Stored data
►
Definition connect_key (x : Drawer) : Drawer :=
  let '(key, phrase) := key_choice x in
  match getFingerprint key phrase with
  | Throw _ => dispatch (setKeyError (Some (js "Failed to read private key. Check the key or passphrase."))) x
  | Ok fp =>
      if match expected_fingerprint x with Some f => negb (bool_decide (fp = f)) | None => false end
      then dispatch (setKeyError (Some (js "Key data appears corrupted. Try re-importing the key into the vault."))) x
      else
        let x := dispatch (setKeyError None) x in
        let b := base_params x [] in
        finalizeConnect (wants_record x)
          (Terminal.mkParams (Terminal.deviceUid b) (Terminal.deviceName b) (Terminal.username b) [] (Some fp) (Some key) phrase
             None None None) x
  end.

Definition handleConnect (x : Drawer) : Drawer :=
  if negb (canConnect x) then x
  else if identityMode (env x) then
    match key_scope (userId (env x)) (tenant (env x)) with
    | Some scope => set_flights (flights x ++ [AwaitKey scope (base_params x []) (wants_record x)]) x
    | None => dispatch (setKeyUnavailable (Some KEY_UNAVAILABLE)) x
    end
  else match authMethod (state x) with
       | by_password => finalizeConnect (wants_record x) (base_params x (password (state x))) x
       | by_key => connect_key x
       end.
(** The effect on [[usernameValue, namespaceEdited]], outside development. *)
Definition sync (f : Form) : Form :=
  if namespaceEdited f then f
  else mkForm (mkSetup (fields (f_values f)) (suggestNamespace unicode_lower (username (fields (f_values f))))) false.
Definition form_step (f : Form) (e : form_event) : Form :=
  match e with
  | TypeUsername u => sync (mkForm (with_username (f_values f) u) (namespaceEdited f))
  | EditNamespace => sync (mkForm (f_values f) true)
  | TypeNamespace n => if namespaceEdited f then mkForm (mkSetup (fields (f_values f)) n) true else f  (* read-only *)
  end.
Definition form_opened : Form := sync (mkForm (mkSetup (mkFields [] [] [] [] []) []) false).
End Form.

Lemma between_spec lo hi s : between lo hi s = true ↔ (lo <= length s <= hi)%nat.
Proof. unfold between. destruct (Nat.ltb_spec (length s) lo), (Nat.ltb_spec hi (length s)); cbn; split; (done || lia). Qed.

Definition account_ok (f : Fields) : Prop :=
  (1 <= length (name f) <= 64)%nat ∧
  ((3 <= length (username f) <= 32)%nat ∧ Forall (λ c, username_char c = true) (username f)) ∧
  is_email (email f) ∧ (5 <= length (password f) <= 32)%nat ∧ confirmPassword f = password f.

Lemma username_message_exact u :
  (if negb (between 3 32 u) then Some (js "Username must be 3-32 characters long")
   else unless (rmatch USERNAME_REGEX u) "Only lowercase letters, numbers, and -_.@ are allowed") = None ↔
  (3 <= length u <= 32)%nat ∧ Forall (λ c, username_char c = true) u.
Proof.
  rewrite <-between_spec. destruct (between 3 32 u) eqn:E; cbn [negb]; [|naive_solver].
  rewrite unless_none, rmatch_spec. unfold USERNAME_REGEX. rewrite lang_PlusChr. apply between_spec in E.
  destruct u; [cbn in E; lia|]. naive_solver.
Qed.

Lemma email_message_exact e : truthy e && rmatch EMAIL_REGEX e = true ↔ is_email e.
Proof. rewrite <-email_regex_spec, andb_true_iff. split; [tauto|]. by destruct e. Qed.

Lemma validate_exact f : validate f = [] ↔ account_ok f.
Proof.
  unfold validate, account_ok.
  by rewrite !app_nil, !report_nil, !unless_none, bool_decide_eq_true, !between_spec, email_message_exact, username_message_exact.
Qed.
(* ===== verification/TerminalErrors.v ===== *)
(** * Errors and messages of a web terminal (components/terminal/terminalErrors.ts)

    The messages the gateway sends over the socket, and the text shown for its
    errors.

    Lemmas: what a message must look like, that every known error is explained,
    and that its links go to the device of the session. *)

From S2P Require Import Prelude JsString JsJson.

Record Link := mkLink { link_label : jsstring; link_to : jsstring }.

Record ErrorEntry := mkEntry {
  e_title : option jsstring;
  e_message : jsstring;
  e_reconnect : bool;
  e_hints : list jsstring;
  e_links : option (list Link);
}.

Record TerminalError := mkError {
  te_title : jsstring;
  te_message : jsstring;
  te_reconnect : bool;
  te_hints : list jsstring;
  te_links : list Link;
}.

Definition device_details : list Link := [mkLink (js "Device details") (js "/devices/$uid")].

Definition errorMap : list (jsstring * ErrorEntry) :=
  [(js "failed to authenticate to device",
    mkEntry None (js "The username or password is incorrect.") true
      [js "The username must match the OS user on the device, not your ShellHub account."] None);
   (js "failed to find the device",
    mkEntry None (js "Cannot reach this device.") false
      [js "The device may be offline or removed from ShellHub."] (Some device_details));
   (js "failed to connect to device",
    mkEntry None (js "Cannot reach this device.") false
      [js "Make sure the device is powered on and the ShellHub agent is running."] (Some device_details));
   (js "failed to create a session between the server to the agent",
    mkEntry None (js "Connected to the device but could not start a session.") false
      [js "This is usually temporary. Wait a few seconds and try again.";
       js "If it persists, the ShellHub agent on the device may need to be restarted."] None);
   (js "failed to get the shell to agent",
    mkEntry None (js "Connected to the device but it refused to open a shell.") false
      [js "Check that the user has a valid login shell (not /usr/sbin/nologin or /bin/false).";
       js "On containerized agents, make sure a shell is available inside the container."] None);
   (js "failed to request the pty to agent",
    mkEntry None (js "Connected to the device but terminal allocation was denied.") false
      [js "The device may have too many open terminals. Close unused sessions and try again."] None);
   (js "failed to find the credentials",
    mkEntry None (js "Your session credentials have expired.") false
      [js "This happens when the connection takes too long to establish. Close and open a new terminal."] None);
   (js "failed to get auth data from key",
    mkEntry None (js "The selected public key could not be used for authentication.") false
      [js "The key may have been deleted or modified since you selected it.";
       js "Verify the key is still registered in your SSH key settings."] None);
   (js "failed to use the public key for this action",
    mkEntry None (js "This public key is not authorized for this device.") false
      [js "Public keys must be associated with the target device or its tags."] None);
   (js "connections using public keys are not permitted when the agent version is 0.5.x or earlier",
    mkEntry None (js "This device does not support public key authentication.") true
      [js "The ShellHub agent is v0.5.x or earlier. Update to v0.6.0+ for public key support, or reconnect using a password."]
      (Some device_details));
   (js "access to the device has been denied",
    mkEntry (Some (js "Access denied")) (js "You do not have permission to access this device.") false
      [js "Access may be restricted by a billing limit or namespace policy."] None);
   (js "invalid sshid format",
    mkEntry (Some (js "Invalid connection identifier")) (js "The SSH connection identifier is malformed.") false
      [js "Use the format username@namespace.device@host - for example: root@dev.agent@localhost."] None)].

(** [WS_KIND] *)
Inductive WsKind := INPUT | RESIZE | SIGNATURE | ERROR | SESSION | REAUTH.
Definition kind_number (k : WsKind) : Z :=
  match k with INPUT => 1 | RESIZE => 2 | SIGNATURE => 3 | ERROR => 4 | SESSION => 5 | REAUTH => 6 end.
Definition is_kind (k : WsKind) (n : jsnum) : bool := bool_decide (n = Dec (kind_number k) 0).

Definition HTTP_CONNECT_ERROR : TerminalError :=
  mkError (js "Connection failed") (js "Could not start the session.") true
    [js "The ShellHub server may be temporarily unavailable. Try again in a moment."] [].
Definition WS_CLOSE_ERROR : TerminalError :=
  mkError (js "Disconnected") (js "The session has ended.") false [] [].
Definition WS_NETWORK_ERROR : TerminalError :=
  mkError (js "Connection error") (js "Could not reach the device.") false
    [js "Check your network connection and make sure the ShellHub server is running."] [].
Definition WS_REAUTH_CANCELLED : TerminalError :=
  mkError (js "Re-authentication needed") (js "This device requires a fresh re-authentication to connect.") true [] [].

Definition parseMessage (data : jsstring) : option (jsnum * jsstring) :=
  match parse data with
  | Some msg =>
      match as_number (get msg (js "kind")), as_string (get msg (js "data")) with
      | Some k, Some d => Some (k, d)
      | _, _ => None
      end
  | None => None
  end.

(** [s.split(p).join(r)] for a [p] that is not empty; [skip] units of the last
    match are left. *)
Fixpoint replace_each (p r : jsstring) (skip : nat) (s : jsstring) : jsstring :=
  match s with
  | [] => []
  | c :: t =>
      match skip with
      | S k => replace_each p r k t
      | O => if startsWith s p then r ++ replace_each p r (length p - 1) t
             else c :: replace_each p r 0 t
      end
  end.

(** What every object inherits: looked up in [errorMap] these names are found,
    and the value has no [hints]. *)
Definition inherited : list jsstring :=
  [js "constructor"; js "hasOwnProperty"; js "isPrototypeOf"; js "propertyIsEnumerable"; js "toLocaleString";
   js "toString"; js "valueOf"; js "__defineGetter__"; js "__defineSetter__"; js "__lookupGetter__";
   js "__lookupSetter__"; js "__proto__"].

Definition unexpected : TerminalError :=
  mkError (js "Connection failed") (js "An unexpected error occurred.") false [] [].

(** [hasFirewall] is [isEnterpriseOrCloud()]. *)
Definition resolve_entry (hasFirewall : bool) (deviceUid : jsstring) (entry : ErrorEntry) : TerminalError :=
  let hints := e_hints entry ++ if hasFirewall then [js "A firewall rule may be blocking this connection."] else [] in
  let links :=
    map (λ l, mkLink (link_label l) (replace_each (js "$uid") deviceUid 0 (link_to l))) (nullish (e_links entry) [])
    ++ if hasFirewall then [mkLink (js "Firewall rules") (js "/firewall-rules")] else [] in
  mkError (nullish (e_title entry) (js "Connection failed")) (e_message entry) (e_reconnect entry) hints links.

Definition resolveError (hasFirewall : bool) (raw deviceUid : jsstring) : res TerminalError :=
  match assoc raw errorMap with
  | Some entry => Ok (resolve_entry hasFirewall deviceUid entry)
  | None =>
      if bool_decide (raw ∈ inherited) then Throw (Error (js "entry.hints is not iterable")) else Ok unexpected
  end.

(** ** Lemmas *)

(** A message is an object with a number [kind] and a text [data]. *)
Lemma parseMessage_spec data k d :
  parseMessage data = Some (k, d) ↔
  ∃ msg, parse data = Some msg ∧ get msg (js "kind") = Some (JNum k) ∧ get msg (js "data") = Some (JStr d).
Proof.
  unfold parseMessage. destruct (parse data) as [msg|]; [|split; [done|by intros (? & ? & _)]].
  unfold as_number, as_string. split.
  - intros H. exists msg. destruct (get msg (js "kind")) as [[]|]; try done.
    destruct (get msg (js "data")) as [[]|]; try done. by simplify_eq.
  - intros (? & [= <-] & -> & ->). done.
Qed.

(** What the gateway sends is understood. *)
Lemma parseMessage_sent (k : WsKind) d :
  parseMessage (stringify (JObj [(js "kind", JNum (Dec (kind_number k) 0)); (js "data", JStr d)]))
  = Some (Dec (kind_number k) 0, d).
Proof.
  unfold parseMessage. rewrite parse_stringify; [by destruct k|]. by destruct k.
Qed.

(** Every error of the table has a message; its links name the device. *)
Lemma resolveError_known hf uid raw entry : assoc raw errorMap = Some entry →
  ∃ e, resolveError hf raw uid = Ok e ∧ te_message e = e_message entry ∧ te_reconnect e = e_reconnect entry ∧
    (∀ l, l ∈ te_links e → link_to l = js "/devices/" ++ uid ∨ hf = true ∧ link_to l = js "/firewall-rules").
Proof.
  intros H. unfold resolveError. rewrite H. eexists. split; [done|]. split; [done|]. split; [done|].
  intros l. unfold resolve_entry. cbn [te_links]. rewrite elem_of_app. intros [Hl|Hl]; cycle 1.
  { destruct hf; [|by apply not_elem_of_nil in Hl]. right. apply list_elem_of_singleton in Hl as ->. done. }
  left. apply list_elem_of_fmap in Hl as (l0 & -> & Hl0). cbn [link_to].
  assert (l0 ∈ device_details) as Hd.
  { clear -H Hl0. assert (Forall (λ '(_, e), ∀ l, l ∈ nullish (e_links e) [] → l ∈ device_details) errorMap) as Hf
      by (unfold errorMap, nullish; repeat apply Forall_cons_2; try apply Forall_nil_2; cbn [e_links default];
          intros l Hl; done || by apply not_elem_of_nil in Hl).
    rewrite Forall_forall in Hf. apply (Hf (raw, entry)); [|done].
    clear -H. induction errorMap as [|[k e] m IH]; [done|]. cbn [assoc] in H. case_bool_decide as Hk.
    - simplify_eq. by left.
    - right. by apply IH. }
  apply list_elem_of_singleton in Hd as ->. cbn [link_to].
  change (js "/devices/$uid") with (js "/devices/" ++ js "$uid").
  change (replace_each (js "$uid") uid 0 (js "/devices/" ++ js "$uid")) with (js "/devices/" ++ uid ++ []).
  by rewrite app_nil_r.
Qed.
◄
Your instructions:
Using the entries above, return exactly the lines from the line with "Proof. rewrite <-email_regex_spec, andb_true_iff." to the line with "unfold validate, account_ok.", counting both of those lines.

Result of this task:
Proof. rewrite <-email_regex_spec, andb_true_iff. split; [tauto|]. by destruct e. Qed.

Lemma validate_exact f : validate f = [] ↔ account_ok f.
Proof.
  unfold validate, account_ok.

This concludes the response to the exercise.